Car, au début, on ne sait pas très bien où tout cela va nous mener. Entre docu standard sur les coulisses d’une création, galerie de portraits de ces jeunes gens qui montre combien le Conservatoire a pu évoluer et échanges entre deux créatrices que 25 ans séparent, Rue du Conservatoire joue au mille-feuille, avance, recule, paraît hésiter entre plusieurs chemins. Puis l’ensemble prend forme. Tout en multipliant l’air de rien les esquisses documentaires, le tout se resserre petit à petit en un film vibrant, célébrant en toute simplicité la création, ce palliatif d’une angoisse qui nous tient tous de si près, Hamlet compris, celle de mourir. Ainsi, dans Rue du Conservatoire, des jeunes gens meurent pour entrer dans leur vie professionnelle d’adulte ; Claire Lasne Darcueil quitte son poste de directrice de l’école pour un avenir incertain ; Valérie Donzelli se sépare quant à elle de son compagnon et quitte son appartement ; et, à la fin, naturellement, le spectacle connaît sa dernière. Tout passe, tout meurt, être ou ne pas être résonne dans ce film avec une nouvelle clarté.

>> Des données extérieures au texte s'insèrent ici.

(** ** sign.pl *)

(** The boot block that sign.pl writes for the 1000 bytes it reads at most. *)
Definition sign (file : list Z) : option (list Z) :=
  let buf := take 1000 file in
  let n := length buf in
  if bool_decide (510 < n)%nat then None
  else Some (buf ++ replicate (510 - n) 0 ++ [0x55; 0xAA]).

(** A boot block of up to 510 bytes becomes one sector that starts with it and
    ends in the signature the BIOS looks for; a longer one is refused. *)
Lemma sign_sector file : if decide (length file ≤ 510)%nat
  then ∃ b, sign file = Some b ∧ length b = 512%nat ∧ take (length file) b = file ∧ b !! 510%nat = Some 0x55 ∧ b !! 511%nat = Some 0xAA
  else sign file = None.
Proof.
  unfold sign. case_decide as Hl.
  - rewrite (take_ge file) by lia. rewrite bool_decide_eq_false_2 by lia. eexists. split; [reflexivity|].
    assert (Hlen : length (file ++ replicate (510 - length file) 0) = 510%nat) by (rewrite length_app, length_replicate; lia).
    rewrite app_assoc. split_and!.
    + by rewrite length_app, Hlen.
    + by rewrite <-app_assoc, take_app_length.
    + by rewrite lookup_app_r, Hlen by lia.
    + by rewrite lookup_app_r, Hlen by lia.
  - rewrite bool_decide_eq_true_2; [done|]. rewrite length_take. lia.
Qed.
(** [wait] on every branch. *)
Lemma wait_accounts K own l s cur p : inv K own l s → pt_ready s → ncli (pcpu s) = 0 →
  ptable s !! cur = Some p → live p →
  (∃ r s' own' l', wait me cur s = Ok r s' ∧ inv K own' l' s' ∧ wait_result own own' s s' cur r) ∨
  (∃ s', wait me cur s = Err Swtch s' ∧ inv K own l s').
Proof.
  intros Hpm Hr Hn Hp Hl.
  assert (Hz : ∀ i z, ptable s !! i = Some z → zombie_child cur z = true → live z).
  { intros i z _ Hzc. unfold zombie_child in Hzc. apply andb_true_iff in Hzc as [_ Hz].
    rewrite bool_decide_eq_true in Hz. unfold live. congruence. }
  destruct (wait_run me s cur p Hr Hn Hp) as [(i & z & s' & Hi & Hpar & Hst & _ & Hrun & _ & Hpt & e1 & He1 & He2)|[_ [H|H]]].
  - intros i z Hi Hzc. destruct (free_process K own l _ _ i z Hpm Hi (Hz i z Hi Hzc)) as (k1 & k2 & l' & H1 & H2 & _).
    eexists _, _. split; cbn; [by apply on_kmem_run|].
    by apply (on_kmem_run (freevm kend (p_pgdir z)) (Kenv k1 _ _)).
  - left. assert (Hlz : live z) by (unfold live; congruence).
    destruct (free_process K own l _ _ i z Hpm Hi Hlz) as (k1 & k2 & l' & H1 & H2 & Hinv).
    cbn in He1. rewrite (on_kmem_run _ _ _ _ H1) in He1. injection He1 as <-.
    cbn in He2. rewrite (on_kmem_run (freevm kend (p_pgdir z)) (Kenv k1 _ _) _ _ H2) in He2. injection He2 as He2.
    eexists _, s', _, l'. split; [exact Hrun|]. rewrite Hpt, <- He2. split; [apply Hinv; intros Hx; by apply Hx|].
    right. exists i, z. by split_and!.
  - left. destruct H as (_ & s' & Hrun & _ & Hpt & He). exists (-1), s', own, l. rewrite Hpt, He.
    split_and!; [done|done|]. left. done.
  - right. destruct H as (_ & _ & s' & Hrun & _ & He & Hpt). exists s'. split; [done|]. rewrite Hpt, He.
    apply (proc_mem_table kend K own l (ptable s)); [done|by rewrite length_insert|].
    intros j q q' Hq Hq'. destruct (decide (j = cur)) as [->|Hne].
    + rewrite list_lookup_insert_eq in Hq' by (by eapply lookup_lt_Some). injection Hq' as <-.
      assert (q = p) as -> by congruence. split; [|done]. split; [done|]. intros _. done.
    + rewrite list_lookup_insert_ne in Hq' by done. assert (q' = q) as -> by congruence. by split.
Qed.
(* ===== verification/BootMem.v ===== *)
(** Memory at boot: kinit1 and kinit2 of kalloc.c, inituvm of vm.c

    At boot the pool of pages that the allocator manages grows: [freerange] adds
    the pages of a range to it.  The lemmas here run that code, the stores of
    main.c below the kernel's end and [inituvm] from states in order, with the
    pool as an argument.  [userinit] of proc.c then adds the first process to the
    invariant [proc_mem]. *)

From stdpp Require Import gmap list numbers strings.
From Stdlib Require Import ZArith Lia.
From S2P Require Import Prelude Mem Memlayout StringC Kalloc Cpu ProcData Rbtree Proc ProcSpec.
From S2P Require Import Vm VmInv VmSpec VmProps Segment ProcMem.

Section boot_memory.
Variable kend : Z.
Hypothesis Hkend : KERNBASE < kend.
Implicit Types (own : gmap Z role) (l : list Z) (s : kst) (P : gset Z).

Abbreviation vm_inv_of P := (vm_inv (Hpool := P) kend).

(** A page that nobody knew of. *)
Lemma inv_adopt P own l s p : vm_inv_of P own l s → page_ok kend p → p ∉ P →
  vm_inv_of ({[p]} ∪ P) (<[p := Loose]> own) l s.
Proof.
  intros Hinv Hok Hp. pose proof Hinv as [I1 I2 I3 I4 I5 I6 I7].
  assert (Hnone : own !! p = None).
  { destruct (own !! p) as [r|] eqn:E; [|done]. destruct Hp. apply I7. right. by rewrite E. }
  assert (Hnl : p ∉ l) by (intros Hin; apply Hp, I7; by left).
  assert (Hkeep : ∀ q r, own !! q = Some r → <[p := Loose]> own !! q = Some r).
  { intros q r Hq. rewrite lookup_insert_ne; [done|]. intros ->. congruence. }
  split.
  - done.
  - intros q r [(<- & <-)|(_ & Hq)]%lookup_insert_Some; [done|by eapply I2].
  - intros d i [(_ & [=])|(_ & Hd)]%lookup_insert_Some Hi Hpr. by apply Hkeep, I3.
  - intros t d i [(_ & [=])|(_ & Ht)]%lookup_insert_Some. destruct (I4 _ _ _ Ht) as (? & ? & ? & ?).
    split_and!; try done; try lia. by apply Hkeep.
  - intros t d i j [(_ & [=])|(_ & Ht)]%lookup_insert_Some Hi Hj Hpr. apply Hkeep. by eapply I5.
  - intros q d v [(_ & [=])|(_ & Hq)]%lookup_insert_Some. destruct (I6 _ _ _ Hq) as (Hv & t & Ht & ?).
    split; [done|]. exists t. split; [by apply Hkeep|done].
  - intros q. unfold pool. rewrite elem_of_union, elem_of_singleton. rewrite lookup_insert.
    case_decide as E; [subst q|]; [by split; auto|]. specialize (I7 q). unfold pool in I7. rewrite I7. naive_solver.
Qed.

(** [kfree] of such a page. *)
Lemma inv_free_new P own l s p : vm_inv_of P own l s → page_ok kend p → p ∉ P →
  ∃ s', kfree kend p s = Ok tt s' ∧ vm_inv_of ({[p]} ∪ P) own (p :: l) s' ∧
    (∀ b, ¬ in_page p b → ld8 (memory s') b = ld8 (memory s) b) ∧ ptes_same own (memory s) (memory s').
Proof.
  intros Hinv Hok Hp. pose proof (inv_adopt P own l s p Hinv Hok Hp) as Hinv'.
  assert (Hnone : own !! p = None).
  { destruct (own !! p) as [r|] eqn:E; [|done]. destruct Hp. apply (vi_pool _ _ _ _ Hinv). right. by rewrite E. }
  destruct (inv_kfree (Hpool := {[p]} ∪ P) kend _ l s p Hinv' (lookup_insert_eq _ _ _)) as (s' & Hrun & Hi & Hm & Hpv).
  rewrite delete_insert_id in Hi by done. exists s'. split_and!; [done..|].
  intros d v Hd Hv. apply Hpv; [|done]. rewrite lookup_insert_ne; [done|]. intros ->. congruence.
Qed.
Definition kill_main (argv : list (list Z)) : M S unit :=
  match argv with
  | [] => say 2 (chars "usage: kill pid...") [] ;;; uexit
  | _ => kill_pids argv
  end.

Definition ln_main (argv : list (list Z)) : M S unit :=
  match argv with
  | [old; new] =>
      r <- us_link old new ;;
      (if r <? 0 then say 2 (chars "link %s %s: failed") [AStr (Some old); AStr (Some new)] else ret tt) ;;;
      uexit
  | _ => say 2 (chars "Usage: ln old new") [] ;;; uexit
  end.

Fixpoint rm_files (argv : list (list Z)) : M S unit :=
  match argv with
  | [] => uexit
  | f :: argv' =>
      r <- us_unlink f ;;
      if r <? 0 then say 2 (chars "rm: %s failed to delete") [AStr (Some f)] ;;; uexit else rm_files argv'
  end.

Definition rm_main (argv : list (list Z)) : M S unit :=
  match argv with
  | [] => say 2 (chars "Usage: rm files...") [] ;;; uexit
  | _ => rm_files argv
  end.

Fixpoint mkdir_files (argv : list (list Z)) : M S unit :=
  match argv with
  | [] => uexit
  | f :: argv' =>
      r <- us_mkdir f ;;
      if r <? 0 then say 2 (chars "mkdir: %s failed to create") [AStr (Some f)] ;;; uexit else mkdir_files argv'
  end.

Definition mkdir_main (argv : list (list Z)) : M S unit :=
  match argv with
  | [] => say 2 (chars "Usage: mkdir files...") [] ;;; uexit
  | _ => mkdir_files argv
  end.

(** ** ls.c *)

(** The scan of [fmtname] from index [i] down: the index after the last slash. *)
Fixpoint after_slash (i : nat) (path : list Z) : nat :=
  match path !! i with
  | Some 47 => Datatypes.S i
  | _ => match i with O => O | Datatypes.S i' => after_slash i' path end
  end.

Definition fmtname (path : list Z) : list Z :=
  let p := drop (after_slash (length path) path) path in
  if bool_decide (DIRSIZ ≤ length p)%nat then p else p ++ replicate (DIRSIZ - length p) 32.

Definition ls_line (name : list Z) (x : stat) : M S unit :=
  say 1 (chars "%s %d %d %d") [AStr (Some name); AInt (st_type x); AInt (st_ino x); AInt (st_size x)].

(** The loop over the entries of a directory; [p] is the path and its slash. *)
Fixpoint ls_entries (fuel : nat) (fd : Z) (p : list Z) : M S unit :=
  match fuel with
  | O => fail NoFuel
  | Datatypes.S fuel' =>
      ' (n, de) <- us_read fd sizeof_dirent ;;
      if negb (n =? sizeof_dirent) then ret tt
      else if de_inum de =? 0 then ls_entries fuel' fd p
      else
        let buf := p ++ cstr (de_name de) in
        ' (r, x) <- stat_path buf ;;
        match x with
        | Some x => if r <? 0 then say 1 (chars "ls: cannot stat %s") [AStr (Some buf)] else ls_line (fmtname buf) x
        | None => say 1 (chars "ls: cannot stat %s") [AStr (Some buf)]
        end ;;;
        ls_entries fuel' fd p
  end.

Definition ls (fuel : nat) (path : list Z) : M S unit :=
  fd <- us_open path 0 ;;
  if fd <? 0 then say 2 (chars "ls: cannot open %s") [AStr (Some path)]
  else
    ' (r, x) <- us_fstat fd ;;
    if r <? 0 then say 2 (chars "ls: cannot stat %s") [AStr (Some path)] ;;; us_close fd ;;; ret tt
    else
      (if st_type x =? T_FILE then ls_line (fmtname path) x
       else if st_type x =? T_DIR then
         if bool_decide (512 < length path + 1 + DIRSIZ + 1)%nat then say 1 (chars "ls: path too long") []
         else ls_entries fuel fd (path ++ [47])
       else ret tt) ;;;
      us_close fd ;;;
      ret tt.

Fixpoint ls_paths (fuel : nat) (argv : list (list Z)) : M S unit :=
  match argv with
  | [] => uexit
  | p :: argv' => ls fuel p ;;; ls_paths fuel argv'
  end.

Definition ls_main (fuel : nat) (argv : list (list Z)) : M S unit :=
  match argv with
  | [] => ls fuel (chars ".") ;;; uexit
  | _ => ls_paths fuel argv
  end.

(** ** init.c and zombie.c *)

Fixpoint init_wait (fuel : nat) (pid : Z) : M S unit :=
  match fuel with
  | O => fail NoFuel
  | Datatypes.S fuel' =>
      wpid <- us_wait ;;
      if (0 <=? wpid) && negb (wpid =? pid) then say 1 (chars "zombie!") [] ;;; init_wait fuel' pid else ret tt
  end.
(** Every segment is there at the end, and what lies below the first one is as
    before. *)
Lemma load_segments_run phoff : ∀ n fuel i m d, holds_sector d None → header_in m →
  0 ≤ phoff → phoff + 32 * Z.of_nat (i + n) ≤ 4096 →
  Forall segment_ok (segment_at phoff <$> seq i n) → StronglySorted apart (segment_at phoff <$> seq i n) →
  (n ≤ fuel)%nat →
  ∃ m' d', load_segments polls fuel (0x10000 + phoff + 32 * Z.of_nat i)
             (0x10000 + phoff + 32 * Z.of_nat (i + n)) (m, d) = Ok tt (m', d') ∧
    header_in m' ∧ Forall (loaded m') (segment_at phoff <$> seq i n) ∧
    ∀ b, (∀ g, g ∈ segment_at phoff <$> seq i n → b < sg_start g) → ld8 m' b = ld8 m b.
Proof.
  induction n as [|n IH]; intros fuel i m d Hd Hh Hp Hn Hok Hs Hf.
  { exists m, d. rewrite Nat.add_0_r. split_and!; [|done|constructor|done].
    destruct fuel; cbn [load_segments]; by rewrite Z.ltb_irrefl. }
  destruct fuel as [|fuel]; [lia|]. cbn [load_segments seq fmap list_fmap] in *.
  apply Forall_cons in Hok as [Hg Hok]. apply StronglySorted_inv in Hs as [Hs Hall].
  set (g := segment_at phoff i) in *. rewrite (proj2 (Z.ltb_lt _ _)) by lia.
  assert (Hfield : ∀ mm o, header_in mm → 0 ≤ o ≤ 28 →
    ld32 mm (0x10000 + phoff + 32 * Z.of_nat i + o) = image32 (phoff + 32 * Z.of_nat i + o)).
  { intros mm o Hmm Ho. rewrite <- !Z.add_assoc. apply header_ld32; [done|lia]. }
  rewrite !bind_gets. cbn [fst]. unfold phdr_paddr, phdr_filesz, phdr_off, phdr_memsz.
  rewrite !(Hfield m) by (done || lia).
  change (image32 (phoff + 32 * Z.of_nat i + 12)) with (sg_paddr g).
  change (image32 (phoff + 32 * Z.of_nat i + 16)) with (sg_filesz g).
  change (image32 (phoff + 32 * Z.of_nat i + 4)) with (sg_off g).
  destruct (load_segment_run g m d Hd Hg) as (m1 & m2 & d1 & Hrun & Hm2 & Hd1 & Hl & Hbelow);
    [apply image32_range..|].
  rewrite (bind_ok _ _ _ _ _ Hrun), !bind_gets. cbn [fst].
  assert (Hh1 : header_in m1 ∧ header_in m2).
  { destruct Hg as [Hlo _]. split; intros j Hj; rewrite (proj1 (Hbelow (0x10000 + j) ltac:(lia))) ||
      rewrite (proj2 (Hbelow (0x10000 + j) ltac:(lia))); by apply Hh. }
  destruct Hh1 as [Hh1 Hh2]. rewrite !(Hfield m1) by (done || lia).
  change (image32 (phoff + 32 * Z.of_nat i + 20)) with (sg_memsz g).
  change (image32 (phoff + 32 * Z.of_nat i + 16)) with (sg_filesz g).
  destruct (IH fuel (S i) m2 d1 Hd1 Hh2) as (m' & d' & Hrun' & Hh' & Hl' & Hlow); [lia|lia|done..|lia|].
  exists m', d'. split.
  { unfold sizeof_proghdr. rewrite (u32_small (0x10000 + phoff + 32 * Z.of_nat i + 32)) by lia.
    replace (0x10000 + phoff + 32 * Z.of_nat i + 32) with (0x10000 + phoff + 32 * Z.of_nat (S i)) by lia.
    replace (i + S n)%nat with (S i + n)%nat by lia. rewrite <- Hrun', Hm2.
    by destruct (sg_filesz g <? sg_memsz g). }
  split; [done|]. split.
  - constructor; [|done]. intros j Hj. rewrite Hlow; [by apply Hl|].
    intros g' Hg'. rewrite Forall_forall in Hall. specialize (Hall g' Hg'). unfold apart in Hall. lia.
  - intros b Hb. rewrite Hlow by (intros g' Hg'; apply Hb; by right). apply Hbelow, Hb. by left.
Qed.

Valérie Donzelli s’était pourtant fait refouler du Cons’, comme elle le raconte d’emblée, et s’est ensuite consacrée au cinéma, délaissant le théâtre. Rien ne la destinait à y revenir, mais elle a découvert Clémence Coullon et sa troupe à l’occasion d’un atelier qu’elle a dirigé dans la célèbre institution. Et la rencontre de ces deux femmes de raconter, aussi, celle du cinéma et du théâtre, les deux sœurs ennemies. Comment filmer le théâtre naissant ? Valérie Donzelli ne cherche pas à faire école ou révolution, mais mêle son style – à base d’images vintage, de musiques légères et d’affleurement de l’intime – à cette aventure que constitue la création du premier et dernier spectacle de toute une bande de jeunes gens qui paraissent bien s’aimer. Traitant ainsi du visible – les motivations individuelles, le processus de création, la dynamique de groupe, les projections dans l’avenir, les différences générationnelles… –, comme du caché – mais quelle est donc cette flamme, cette énergie qui pousse à créer ? –, Valérie Donzelli tisse une œuvre qui traverse les couches du réel avec une aisance déconcertante et l’air de ne pas y toucher. À la fin, on apprend que Hamlet(te) est repris au TGP et que la réalisatrice se lance dans la mise en scène. Dans le monde baroque, décidément, en dépit de la mort, rien ne se perd, tout se crée, parce que se transforme.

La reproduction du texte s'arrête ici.